Task to complete: Among the records that follow, set down only the lines from the one containing "exists [], w1." to the one containing "- assert (watching", both included, exactly.

[Stored data]

(** After the round nobody it could reach is owed anything. *)
Lemma nobody_owed w w0 w' org id level rows :
  rows_past w → called_off w w0 →
  Forall2 (page_row wc (clock_reads w) id NotificationReason.Resolved level) (owed w org id) rows →
  notifications (state w') = notifications (state w0) ++ (pair org <$> rows) →
  ∀ c, c ∈ resolvable_channels (rows_of w' id) →
    reach w org {| pt_channel_id := c; pt_user_id := None |} = None.
Proof.
  intros Hpast Hc Hrows Hn c Hres.
  rewrite (rows_of_appended w0 w' org id rows Hn) in Hres by by eapply page_rows_incident.
  apply resolvable_spec, owed_all_clear_spec in Hres as (n & Hin & Hcn & Hopen & Hlater).
  destruct (reach w org _) as [tc|] eqn:Hreach; [exfalso|done].
  assert (n ∈ rows_of w0 id) as Hn0.
  { apply elem_of_app in Hin as [|Hin]; [done|].
    apply list_elem_of_lookup in Hin as [i Hi].
    eapply Forall2_lookup_r in Hrows as (tc' & _ & []); [|exact Hi]. by rewrite pr_reason in Hopen. }
  assert (c ∈ resolvable_channels (rows_of w id)) as Hres.
  { rewrite <-(resolvable_called_off _ _ id Hc). apply resolvable_spec, owed_all_clear_spec.
    exists n. split_and!; [done..|]. intros m Hm. apply Hlater. set_solver. }
  assert (tc ∈ owed w org id) as Htc.
  { apply list_elem_of_omap. eexists. split; [|exact Hreach].
    by apply (list_elem_of_fmap_2 (λ c, {| pt_channel_id := c; pt_user_id := None |})). }
  apply list_elem_of_lookup in Htc as [i Hi].
  destruct (Forall2_lookup_l _ _ _ _ _ Hrows Hi) as (m & Hm & []).
  assert (pt_channel_id tc.1 = c) as Htcc.
  { unfold reach in Hreach. simpl in Hreach. destruct (channel_at w org c); simpl in Hreach; [|done].
    destruct (NotificationChannel.enabled _); [|done]. by injection Hreach as <-. }
  assert (IncidentNotification.created_at m < IncidentNotification.created_at n) as Hlt.
  { apply Hlater; [|by rewrite pr_channel, Htcc|done].
    apply elem_of_app. right. by eapply list_elem_of_lookup_2. }
  apply list_elem_of_fmap in Hn0 as (r & -> & Hr). apply elem_of_lfilter in Hr as [Hr _].
  destruct (past_called_off _ _ Hc Hpast r Hr) as (k & Hk & Hck).
  destruct pr_time as (k' & Hk' & Hck'). rewrite (ca_clock _ _ Hc) in Hk.
  pose proof (clock_mono k k' ltac:(lia)). lia.
Qed.
End AllClear.

(** C8: the all-clear goes out once, to whom it is owed. For a monitor that
    announces recoveries, a resolution signal sends the notice of this incident
    to exactly the channels paged for it with no all-clear since, that exist, are
    on and are verified, once each, with a row per reachable one; older rows lose
    at most a receipt and no incident moves. Afterwards no channel that could be
    reached is owed anything, so the signal repeated sends nothing. A monitor that
    opted out is sent nothing and its log gains no row. The monitor's own row is taken
    to stay as it is while the signal is handled, and the log to hold no row of the
    future. *)
Theorem all_clear_goes_out_once `{EnvironmentLaws, Surroundings, LinkPrimitives, UrlParser,
    UnicodeText} (wc : WorkerConfig) (org : OrgId) (id : Uuid) (inc : OpsIncident.t)
    (target : Target.t) (w : World.t) :
  rows_drawn w → rows_past w → watching w org id inc target →
  (∀ k, target_at k = target_at (clock_reads w)) →
  ∃ new w', page wc org id NotificationReason.Resolved w = (Ok tt, w') ∧
    sends w' = sends w ++ new ∧ incidents (state w') = incidents (state w) ∧
    if Target.notify_recovery target then
      ((λ s, (sent_channel s, sent_notice s)) <$> new)
        = (λ tc, (pt_channel_id tc.1, notice wc inc target NotificationReason.Resolved None))
            <$> List.filter sent_to (owed w org id) ∧
      NoDup (sent_channel <$> new) ∧
      (∃ rows, paper w' = paper w ++ ((λ r, (org, receiptless r)) <$> rows) ∧
         Forall2 (page_row wc (clock_reads w) id NotificationReason.Resolved
                    (OpsIncident.escalation_level inc)) (owed w org id) rows) ∧
      owed w' org id = [] ∧
      ∃ w'', page wc org id NotificationReason.Resolved w' = (Ok tt, w'') ∧ sends w'' = sends w'
    else new = [] ∧ paper w' = paper w.
Proof.
  intros Hd Hpast Hw Hsteady. destruct (Target.notify_recovery target) eqn:Hrec.
  2:{ destruct (cancel_emergency_run org (OpsIncident.id inc) w) as (w1 & Hrun & Hc).
      exists [], w1. unfold page. rewrite (page_with_watching _ _ _ _ _ _ _ _ Hw).
      rewrite bool_decide_eq_true_2, andb_false_r by done. unfold notify_resolution.
      step Hrun. rewrite Hrec. destruct Hc. rewrite app_nil_r. done. }
  destruct (resolution_run wc org id w inc target Hd Hw Hrec)
    as (w0 & rows & new & w' & Hrun & Hc & Hd' & Hrows & Hincs & Hn & Hs & Hnew & Hch).
  assert (owed w' org id = []) as Hnone.
  { unfold owed. rewrite (reached_eq w w') by done.
    pose proof (nobody_owed wc w w0 w' org id _ rows Hpast Hc Hrows Hn) as Hno.
    unfold channel_targets. induction (resolvable_channels (rows_of w' id)) as [|c l IH]; [done|].
    rewrite fmap_cons, reached_cons, Hno by (by left). apply IH. intros c' Hc'. apply Hno. by right. }
  exists new, w'. split_and!; try done.
  - assert (sent_channel <$> new = pt_channel_id <$> (fst <$> List.filter sent_to (owed w org id)))
      as ->.
    { apply (f_equal (fmap fst)) in Hnew. rewrite <-!list_fmap_compose in *. exact Hnew. }
    apply NoDup_reached_channels. unfold channel_targets.
    rewrite <-list_fmap_compose. rewrite list_fmap_id. apply resolvable_spec.
  - exists rows. split; [|done]. rewrite <-(ca_paper _ _ Hc). unfold paper.
    by rewrite Hn, fmap_app, <-list_fmap_compose.
  - assert (watching w' org id inc target) as Hw'.
    { destruct Hw as [Hinc (tid & Htid & Ht)]. split; [by unfold incident_at; rewrite Hincs|].
      exists tid. by rewrite Hsteady. }
    destruct (resolution_run wc org id w' inc target Hd' Hw' Hrec)
      as (_ & _ & new2 & w2 & Hrun2 & _ & _ & _ & _ & _ & Hs2 & Hnew2 & _).
    exists w2. split; [done|]. rewrite Hs2. rewrite Hnone in Hnew2. simpl in Hnew2.
    apply fmap_nil_inv in Hnew2 as ->. by rewrite app_nil_r.
Qed.

(** ** Opening an outage *)
Section Opening.
Context `{EnvironmentLaws, Surroundings, LinkPrimitives, UrlParser, UnicodeText}.
Context (wc : WorkerConfig) (org : OrgId) (id : Uuid).

(** A row an opening signal may leave: one of the engine's markers, or a page. *)
Record opening_row (from : nat) (r : IncidentNotification.t) : Prop := {
  or_incident : IncidentNotification.incident_id r = id;
  or_time : ∃ k, (from ≤ k)%nat ∧ IncidentNotification.created_at r = clock k;
  or_reason : IncidentNotification.reason r = NotificationReason.Opened;
  or_kind : IncidentNotification.channel_id r = None ∨
    is_damper_marker (IncidentNotification.transport r) = false;
}.

(** The log only grew, by such rows. *)
Definition opens (w w' : World.t) : Prop :=
  rows_drawn w → rows_drawn w' ∧ (clock_reads w ≤ clock_reads w')%nat ∧
  ∃ rows, notifications (state w') = notifications (state w) ++ (pair org <$> rows) ∧
    Forall (opening_row (clock_reads w)) rows.

#[global] Instance opens_preorder : PreOrder opens.
Proof.
  split.
  - intros w Hd. split_and!; [done..|]. exists []. by rewrite app_nil_r.
  - intros w1 w2 w3 H12 H23 Hd. destruct (H12 Hd) as (Hd2 & Hc2 & r1 & Hn1 & Hr1).
    destruct (H23 Hd2) as (Hd3 & Hc3 & r2 & Hn2 & Hr2). split_and!; [done|lia|].
    exists (r1 ++ r2). rewrite Hn2, Hn1, fmap_app, app_assoc. split; [done|].
    apply Forall_app. split; [done|]. eapply Forall_impl; [exact Hr2|].
    intros r [? (k & ? & ?) ? ?]. split; [done| |done..]. exists k. split; [lia|done].
Qed.

Lemma opens_noted w w' : noted w w' → opens w w'.
Proof.
  intros Hn Hd. split_and!; [by eapply noted_drawn|apply Hn|]. exists [].
  by rewrite (noted_notifications _ _ Hn), app_nil_r.
Qed.

(** The calls that only read, or write to the timeline. *)
Lemma noted_steps {A} (m : M World.t A) : steps_in noted m → steps_in opens m.
Proof. intros Hm w. apply opens_noted, Hm. Qed.

Lemma resolve_for_target_noted tid : steps_in noted (resolve_for_target org tid).
Proof. intros w. reflexivity. Qed.
Lemma get_policy_noted pid : steps_in noted (get_policy org pid).
Proof. intros w. reflexivity. Qed.
Lemma append_event_noted kind actor m : steps_in noted (append_event org id kind actor m).
Proof. intros w. by destruct (timeline_append_run org id kind actor m w) as (w' & -> & ?). Qed.
Lemma utc_now_noted : steps_in noted utc_now.
Proof. intros w. apply noted_tick. Qed.
Lemma roster_get_noted k : steps_in noted (cache_get k).
Proof. intros w. reflexivity. Qed.
Lemma roster_insert_noted k v : steps_in noted (cache_insert k v).
Proof. intros w. split; try done. simpl. by destruct (state w). Qed.
Lemma resolve_now_noted sid at_ : steps_in noted (resolve_now org sid at_).
Proof. intros w. reflexivity. Qed.
Lemma contacts_noted u : steps_in noted (contacts_for_user org u).
Proof. intros w. reflexivity. Qed.
Lemma auto_bound_noted tags : steps_in noted (auto_bound_ids org tags).
Proof. intros w. reflexivity. Qed.
Lemma suppressed_noted tid : steps_in noted (store_alerts_suppressed org tid).
Proof. intros w. reflexivity. Qed.
Lemma opens_since_noted tid since : steps_in noted (opens_since org tid since).
Proof. intros w. reflexivity. Qed.
#[local] Hint Resolve resolve_for_target_noted get_policy_noted append_event_noted utc_now_noted
  roster_get_noted roster_insert_noted resolve_now_noted contacts_noted auto_bound_noted
  suppressed_noted opens_since_noted : steps.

Written reply:
      exists [], w1. unfold page. rewrite (page_with_watching _ _ _ _ _ _ _ _ Hw).
      rewrite bool_decide_eq_true_2, andb_false_r by done. unfold notify_resolution.
      step Hrun. rewrite Hrec. destruct Hc. rewrite app_nil_r. done. }
  destruct (resolution_run wc org id w inc target Hd Hw Hrec)
    as (w0 & rows & new & w' & Hrun & Hc & Hd' & Hrows & Hincs & Hn & Hs & Hnew & Hch).
  assert (owed w' org id = []) as Hnone.
  { unfold owed. rewrite (reached_eq w w') by done.
    pose proof (nobody_owed wc w w0 w' org id _ rows Hpast Hc Hrows Hn) as Hno.
    unfold channel_targets. induction (resolvable_channels (rows_of w' id)) as [|c l IH]; [done|].
    rewrite fmap_cons, reached_cons, Hno by (by left). apply IH. intros c' Hc'. apply Hno. by right. }
  exists new, w'. split_and!; try done.
  - assert (sent_channel <$> new = pt_channel_id <$> (fst <$> List.filter sent_to (owed w org id)))
      as ->.
    { apply (f_equal (fmap fst)) in Hnew. rewrite <-!list_fmap_compose in *. exact Hnew. }
    apply NoDup_reached_channels. unfold channel_targets.
    rewrite <-list_fmap_compose. rewrite list_fmap_id. apply resolvable_spec.
  - exists rows. split; [|done]. rewrite <-(ca_paper _ _ Hc). unfold paper.
    by rewrite Hn, fmap_app, <-list_fmap_compose.
  - assert (watching w' org id inc target) as Hw'.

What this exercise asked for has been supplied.